- WORK TO COMPLETE: Only lines with the word "intros" belong in the answer; copy them from the records below.

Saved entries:
== == ==
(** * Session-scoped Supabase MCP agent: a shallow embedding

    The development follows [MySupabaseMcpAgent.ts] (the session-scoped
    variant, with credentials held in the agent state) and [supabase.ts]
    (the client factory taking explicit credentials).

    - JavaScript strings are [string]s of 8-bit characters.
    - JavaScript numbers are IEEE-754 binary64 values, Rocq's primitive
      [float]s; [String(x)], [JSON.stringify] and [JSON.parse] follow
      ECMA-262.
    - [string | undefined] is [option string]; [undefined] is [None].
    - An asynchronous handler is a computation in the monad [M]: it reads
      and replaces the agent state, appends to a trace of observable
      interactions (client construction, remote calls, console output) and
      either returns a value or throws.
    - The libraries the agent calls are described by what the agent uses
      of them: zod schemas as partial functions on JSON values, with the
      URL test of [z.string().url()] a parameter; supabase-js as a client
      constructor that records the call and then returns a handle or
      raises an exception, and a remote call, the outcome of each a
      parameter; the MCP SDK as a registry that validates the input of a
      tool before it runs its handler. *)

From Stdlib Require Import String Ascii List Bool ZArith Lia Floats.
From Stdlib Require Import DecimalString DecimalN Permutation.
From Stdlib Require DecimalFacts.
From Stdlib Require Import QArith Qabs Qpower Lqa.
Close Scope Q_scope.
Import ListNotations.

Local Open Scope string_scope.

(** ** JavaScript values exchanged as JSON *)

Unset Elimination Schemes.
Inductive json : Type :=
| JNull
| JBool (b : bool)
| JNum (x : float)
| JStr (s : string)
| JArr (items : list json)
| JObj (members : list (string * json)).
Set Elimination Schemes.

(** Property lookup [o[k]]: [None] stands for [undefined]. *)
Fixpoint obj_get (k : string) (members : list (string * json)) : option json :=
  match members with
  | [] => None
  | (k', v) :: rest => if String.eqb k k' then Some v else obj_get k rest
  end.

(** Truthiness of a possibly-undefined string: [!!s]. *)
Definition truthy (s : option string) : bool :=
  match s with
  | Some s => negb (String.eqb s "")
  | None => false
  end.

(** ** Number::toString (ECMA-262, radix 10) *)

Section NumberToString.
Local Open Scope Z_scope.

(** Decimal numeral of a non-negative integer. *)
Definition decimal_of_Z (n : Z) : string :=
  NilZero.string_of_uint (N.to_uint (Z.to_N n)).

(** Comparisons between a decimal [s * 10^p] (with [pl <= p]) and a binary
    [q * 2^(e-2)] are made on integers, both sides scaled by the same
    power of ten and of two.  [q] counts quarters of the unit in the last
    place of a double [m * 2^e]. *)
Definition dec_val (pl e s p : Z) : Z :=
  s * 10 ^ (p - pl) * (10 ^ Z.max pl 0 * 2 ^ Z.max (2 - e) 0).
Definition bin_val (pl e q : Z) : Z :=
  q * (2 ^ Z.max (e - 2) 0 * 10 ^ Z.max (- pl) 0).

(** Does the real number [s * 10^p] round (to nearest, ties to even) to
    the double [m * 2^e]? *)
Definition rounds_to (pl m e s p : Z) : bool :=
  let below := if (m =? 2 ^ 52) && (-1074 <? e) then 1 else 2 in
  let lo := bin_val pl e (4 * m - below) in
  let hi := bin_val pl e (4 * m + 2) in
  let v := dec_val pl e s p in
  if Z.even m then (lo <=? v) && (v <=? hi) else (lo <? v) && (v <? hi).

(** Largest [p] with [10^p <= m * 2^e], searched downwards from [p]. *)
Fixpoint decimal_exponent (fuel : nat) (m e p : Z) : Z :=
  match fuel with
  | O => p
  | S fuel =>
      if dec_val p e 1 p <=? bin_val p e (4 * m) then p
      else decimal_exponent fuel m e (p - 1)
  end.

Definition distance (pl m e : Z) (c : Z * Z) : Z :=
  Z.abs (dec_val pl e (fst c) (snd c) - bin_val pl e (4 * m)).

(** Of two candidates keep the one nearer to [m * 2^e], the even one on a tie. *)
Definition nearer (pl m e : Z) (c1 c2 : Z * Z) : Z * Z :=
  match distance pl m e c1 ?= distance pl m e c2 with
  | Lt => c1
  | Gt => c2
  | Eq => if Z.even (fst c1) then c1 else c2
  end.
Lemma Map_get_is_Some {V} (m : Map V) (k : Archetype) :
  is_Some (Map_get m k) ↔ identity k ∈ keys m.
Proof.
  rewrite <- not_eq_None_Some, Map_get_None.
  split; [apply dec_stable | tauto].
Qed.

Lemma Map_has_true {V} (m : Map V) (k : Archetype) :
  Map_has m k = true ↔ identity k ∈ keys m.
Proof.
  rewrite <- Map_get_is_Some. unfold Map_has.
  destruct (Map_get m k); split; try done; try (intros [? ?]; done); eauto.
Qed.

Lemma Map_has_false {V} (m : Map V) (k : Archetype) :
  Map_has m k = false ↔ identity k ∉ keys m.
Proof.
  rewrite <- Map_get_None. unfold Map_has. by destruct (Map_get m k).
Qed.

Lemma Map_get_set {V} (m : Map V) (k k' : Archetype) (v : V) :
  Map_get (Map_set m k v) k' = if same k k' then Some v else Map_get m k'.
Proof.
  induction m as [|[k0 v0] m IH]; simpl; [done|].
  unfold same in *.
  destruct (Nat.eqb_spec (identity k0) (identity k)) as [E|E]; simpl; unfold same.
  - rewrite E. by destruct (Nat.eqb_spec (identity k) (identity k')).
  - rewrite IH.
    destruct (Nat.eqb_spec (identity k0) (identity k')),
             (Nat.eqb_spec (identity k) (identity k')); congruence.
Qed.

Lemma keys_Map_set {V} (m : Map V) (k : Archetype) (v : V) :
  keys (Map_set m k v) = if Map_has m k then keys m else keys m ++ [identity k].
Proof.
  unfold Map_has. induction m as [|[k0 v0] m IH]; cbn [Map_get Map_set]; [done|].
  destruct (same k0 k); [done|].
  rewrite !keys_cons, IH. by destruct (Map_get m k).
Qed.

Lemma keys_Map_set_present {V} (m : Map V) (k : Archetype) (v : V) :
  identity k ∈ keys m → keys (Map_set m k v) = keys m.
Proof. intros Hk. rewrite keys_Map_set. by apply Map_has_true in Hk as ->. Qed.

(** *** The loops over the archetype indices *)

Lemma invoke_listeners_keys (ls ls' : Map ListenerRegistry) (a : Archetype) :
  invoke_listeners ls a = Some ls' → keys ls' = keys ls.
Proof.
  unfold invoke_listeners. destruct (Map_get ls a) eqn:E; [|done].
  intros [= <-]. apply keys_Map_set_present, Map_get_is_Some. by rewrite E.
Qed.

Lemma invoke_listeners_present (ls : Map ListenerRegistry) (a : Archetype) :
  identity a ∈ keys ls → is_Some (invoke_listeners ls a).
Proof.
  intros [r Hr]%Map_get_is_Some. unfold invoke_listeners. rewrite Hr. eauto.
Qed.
== == ==
- TASK SOLUTION:
  destruct (Map_get m k); split; try done; try (intros [? ?]; done); eauto.
Proof. intros Hk. rewrite keys_Map_set. by apply Map_has_true in Hk as ->. Qed.
  intros [= <-]. apply keys_Map_set_present, Map_get_is_Some. by rewrite E.
  intros [r Hr]%Map_get_is_Some. unfold invoke_listeners. rewrite Hr. eauto.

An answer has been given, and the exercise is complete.